Элементов (подсетей), образующих социальную сеть (сеть сетей), может быть много. Да и по разнообразию (в том числе во времени и пространстве), распространению своему социальные сети существенно варьируют. Довольно часто они образуют всевозможные полуофициальные или даже запрещенные, внеинституциональные объединения людей. Данный расширительно-внешний подход к сетям относит всевозможные партии, формальные и неформальные, официальные и не таковые объединения, организации людей. Согласно профессору А. Козину, «Сетевые структуры существовали всегда, только назывались другими словами. Во все времена во всех странах имеют место неправительственные, и в этом смысле неформальные, группы людей, ориентированные на самые различные социокультурные функции и цели. При предельно широком подходе сюда можно отнести открытые и тайные общества вроде мирового масонства, теневые бизнес-структуры, интеллектуальные и творческие союзы, информационные порталы, криминальные группировки И ещё множество иных человеческих объединений, вплоть до <голубых> и <розовых> интерклубов» [Александр Казин. Под сетью — По материалам "Литературной газеты". — 1012 г.].

Ближайшим образчиком социальных сетей принято считать, возникшую сравнительно недавно, «мировую паутину», сообщество интернет.
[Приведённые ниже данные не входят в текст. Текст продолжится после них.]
(** The deletion of a range that is given by tests of the nodes. *)
Lemma delete_tested_spec gte lte fg fl zs h z L A E D :
  repr zs h z L -> zlen L + 1 < 2 ^ 63 ->
  (forall h z hd G B L' e, shape h z hd L' G B -> e ∈ L' -> gte h (e_addr e) = Some (fg e)) ->
  (forall h z hd G B L' e, shape h z hd L' G B -> e ∈ L' -> lte h (e_addr e) = Some (fl e)) ->
  L = A ++ E ++ D -> Forall (fun e => fg e = false) A -> Forall (fun e => fg e = true) (E ++ D) ->
  Forall (fun e => fl e = true) E -> Forall (fun e => fl e = false) D ->
  exists h' z', delete_from (below gte h) (fun _ _ => lte) h z (dict_of L) = Some (h', z', dict_of (A ++ D), zlen E) /\
    repr zs h' z' (A ++ D).
Proof.
  intros Hr Hb Hg Hl -> HA HR HE HD. pose proof Hr as [(hd & G & B & Hsh & _ & _) _ _ _].
  apply delete_from_spec; try done.
  - intros hd'. apply (splits_by _ (fun e => negb (fg e))).
    + intros e r He. unfold below. by rewrite (Hg h z hd G B _ e Hsh He).
    + eapply Forall_impl; [exact HA|]. by intros e ->.
    + eapply Forall_impl; [exact HR|]. by intros e ->.
  - intros E1 e E2 h1 z1 hd1 G1 B1 -> Hsh1. rewrite (Hl _ _ _ _ _ _ e Hsh1) by (apply elem_of_app; right; left).
    rewrite Forall_forall in HE. rewrite HE; [done|]. apply elem_of_app. right. left.
  - intros e D' h1 z1 hd1 G1 B1 -> Hsh1. rewrite (Hl _ _ _ _ _ _ e Hsh1) by (apply elem_of_app; right; left).
    by apply Forall_cons in HD as [-> _].
Qed.

Lemma zslDeleteRangeByScore_spec zs h z L range :
  repr zs h z L -> isnan (r_min range) = false -> isnan (r_max range) = false -> zlen L + 1 < 2 ^ 63 ->
  let inside := in_range (fun e => zslValueGteMin (itm e).1 range) (fun e => zslValueLteMax (itm e).1 range) in
  let rest := filter (fun e => inside e = false) L in
  exists h' z', zslDeleteRangeByScore h z range (dict_of L)
      = Some (h', z', dict_of rest, zlen (filter (fun e => inside e = true) L)) /\ repr zs h' z' rest.
Proof.
  intros Hr Hmin Hmax Hb inside rest. pose proof Hr as [_ Hs Hnum _].
  destruct (range_pieces _ _ _ _ _ _ _ _ _ _ _ (scores_bounded itm L range Hs Hnum Hmin Hmax))
    as (A & E & D & HL & HA & HR & HE & HD & _ & _ & Hin & Hrest).
  unfold rest, inside. rewrite Hin, Hrest.
  apply (delete_tested_spec _ _ (fun e => zslValueGteMin (itm e).1 range) (fun e => zslValueLteMax (itm e).1 range)
    zs h z L A E D); try done; intros h0 z0 hd G B L' e Hsh He; by apply (score_cells range h0 z0 hd L' G B e Hsh He).
Qed.
(** The entries go between [a] and [b]. *)
Lemma batch_before lp a b es :
  rep lp (a ++ b) -> Forall entry_ok es -> es <> [] -> zlen es < 2 ^ 30 ->
  let total := zlen (chunks (a ++ map entry_enc es ++ b)) + 7 in
  if total >? UINT32_MAX then lpBatchInsert usable junk lp (off a) LP_BEFORE es = Some None
  else exists lp', lpBatchInsert usable junk lp (off a) LP_BEFORE es
         = Some (Some (lp', off (a ++ map entry_enc (take (length es - 1) es)))) /\
       rep lp' (a ++ map entry_enc es ++ b).
Proof using usable_ok.
  intros (num & tail & Hly) Hok Hne Hlen total. pose proof (chunks_bound es Hok) as Hcb.
  pose proof (layout_header _ _ _ _ Hly) as (Htot & _ & _). pose proof (ly_total _ _ _ _ Hly) as Hlt.
  unfold lpBatchInsert. rewrite (proj2 (Z.eqb_neq (zlen es) 0)) by (destruct es; [done|cbn [length]; lia]).
  change (bool_decide (LP_BEFORE = LP_REPLACE) || false) with false. cbv iota. rewrite decide_False by done. cbn [mbind option_bind].
  rewrite added_len_spec by (done || lia). rewrite Z.add_0_l, Htot. cbn [mbind option_bind].
  set (k := zlen (chunks (map entry_enc es))) in *. set (T := zlen (chunks (a ++ b)) + 7) in *.
  assert (uwrap 64 (T + k) = total) as ->.
  { rewrite uwrap_id by (unfold in_u; lia). unfold total, T, k. rewrite !chunks_app, !length_app. lia. }
  assert (total = T + k) as Htk by (unfold total, T, k; rewrite !chunks_app, !length_app; lia).
  destruct (total >? UINT32_MAX) eqn:Ebig; [done|]. assert (total < 2 ^ 32) as Hb by (unfold UINT32_MAX in Ebig; lia).
  destruct (layout_split lp a b num tail Hly) as (pre & Hlp & Hpl & Hpre). fold T in Hpre. set (tl := chunks b ++ [LP_EOF]).
  assert (zlen tl = T - off a) as Htl.
  { unfold tl, T, off, LP_HDR_SIZE. rewrite !chunks_app, !length_app. cbn [length]. lia. }
  destruct (make_gap usable junk usable_ok lp pre [] tl tail k) as (lp2 & x & r & Hmm & Hre & Hx); [|lia..|].
  { rewrite Hlp. unfold tl. cbn [app]. by rewrite <- app_assoc. }
  cbn [length] in Hmm, Hre. change (Z.of_nat 0) with 0 in Hmm, Hre. rewrite !Z.add_0_r, !Hpl in Hmm, Hre.
  replace (off a + k + zlen tl) with total in Hmm, Hre by lia. replace (off a + zlen tl) with T in Hmm, Hre by lia.
  rewrite Htl in Hmm. rewrite Hmm. cbn [mbind option_bind]. rewrite (proj2 (Z.ltb_ge total T)) in Hre by lia. rewrite Hre.
  rewrite <- Hpl, store_spec by done. cbn [mbind option_bind]. rewrite Hpre, <- !app_assoc.
  rewrite get_num by (by apply (num_range _ _ (ly_num _ _ _ _ Hly))). cbn [mbind option_bind].
  destruct (add_num T num (chunks a ++ chunks (map entry_enc es) ++ tl ++ r) (a ++ b) (zlen es)
    (ly_num _ _ _ _ Hly)) as (num' & -> & Hnum'); [lia|]. cbn [mbind option_bind]. rewrite set_total. cbn [mbind option_bind].
  eexists. split; [do 3 f_equal|].
  - destruct es; [done|]. rewrite <- Hpre, Hpl. unfold off. rewrite chunks_app, length_app. lia.
  - exists num', r. split; [|lia| |by apply batch_encs; [| apply Hly|]].
    + unfold total, tl. rewrite !chunks_app. by rewrite <- !app_assoc.
    + rewrite !length_app, length_map in *. unfold LP_HDR_NUMELE_UNKNOWN in *. lia.
Qed.
Lemma batch_after lp a x b es :
  rep lp (a ++ x :: b) ->
  lpBatchInsert usable junk lp (off a) LP_AFTER es = lpBatchInsert usable junk lp (off (a ++ [x])) LP_BEFORE es.
Proof.
  intros (num & tail & Hly). unfold lpBatchInsert. change (bool_decide (LP_AFTER = LP_REPLACE)) with false.
  change (bool_decide (LP_BEFORE = LP_REPLACE)) with false. destruct (false || (zlen es =? 0)); [done|].
  rewrite decide_True, decide_False by done. rewrite (skip_at _ _ _ _ _ _ Hly). cbn [mbind option_bind].
  rewrite (proj1 (layout_header _ _ _ _ Hly)). cbn [mbind option_bind].
  pose proof (elem_bounds _ _ _ _ _ _ Hly). pose proof (off_snoc a x).
  assert (6 <= off (a ++ [x])) by (unfold off, LP_HDR_SIZE; lia). unfold LP_HDR_SIZE.
  by rw_true ((off (a ++ [x]) >=? 6) && (off (a ++ [x]) <? zlen (chunks (a ++ x :: b)) + 7)).
Qed.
Здесь, вроде, каждый участник (представляющий индивидуальную сеть), будучи как бы самостоятельным, влияющим на свое окружение, вместе с тем, испытывает на себе воздействие (прямое или косвенное, не важно) огромного числа других (не менее «самостоятельных») участников. Повторяем, воздействие, как правило, происходит не сверху, не под прямой регуляцией из единого центра, не навязчиво, но вполне себе «демократически», не лишая участника чувства свободы, независимости, добровольности и т.п.

Поскольку движение, взаимодействие участников (подсетей) социальной сети протекает, скорей, по горизонтали, чем по вертикали и нет жесткого контроля, один и тот же участник (скажем, человек) может испытывать влияние множества других участников (подсетей), и сам способен повлиять на них. Каждый человек в такой сети сетей включен одновременно во множество структур, подсетей, слагающих объединяющую сеть, одновременно являет множество их. Больше того. Сам располагает рядом сетей в зависимости от сферы приложения своих интересов, усилий, отношений, фантазии.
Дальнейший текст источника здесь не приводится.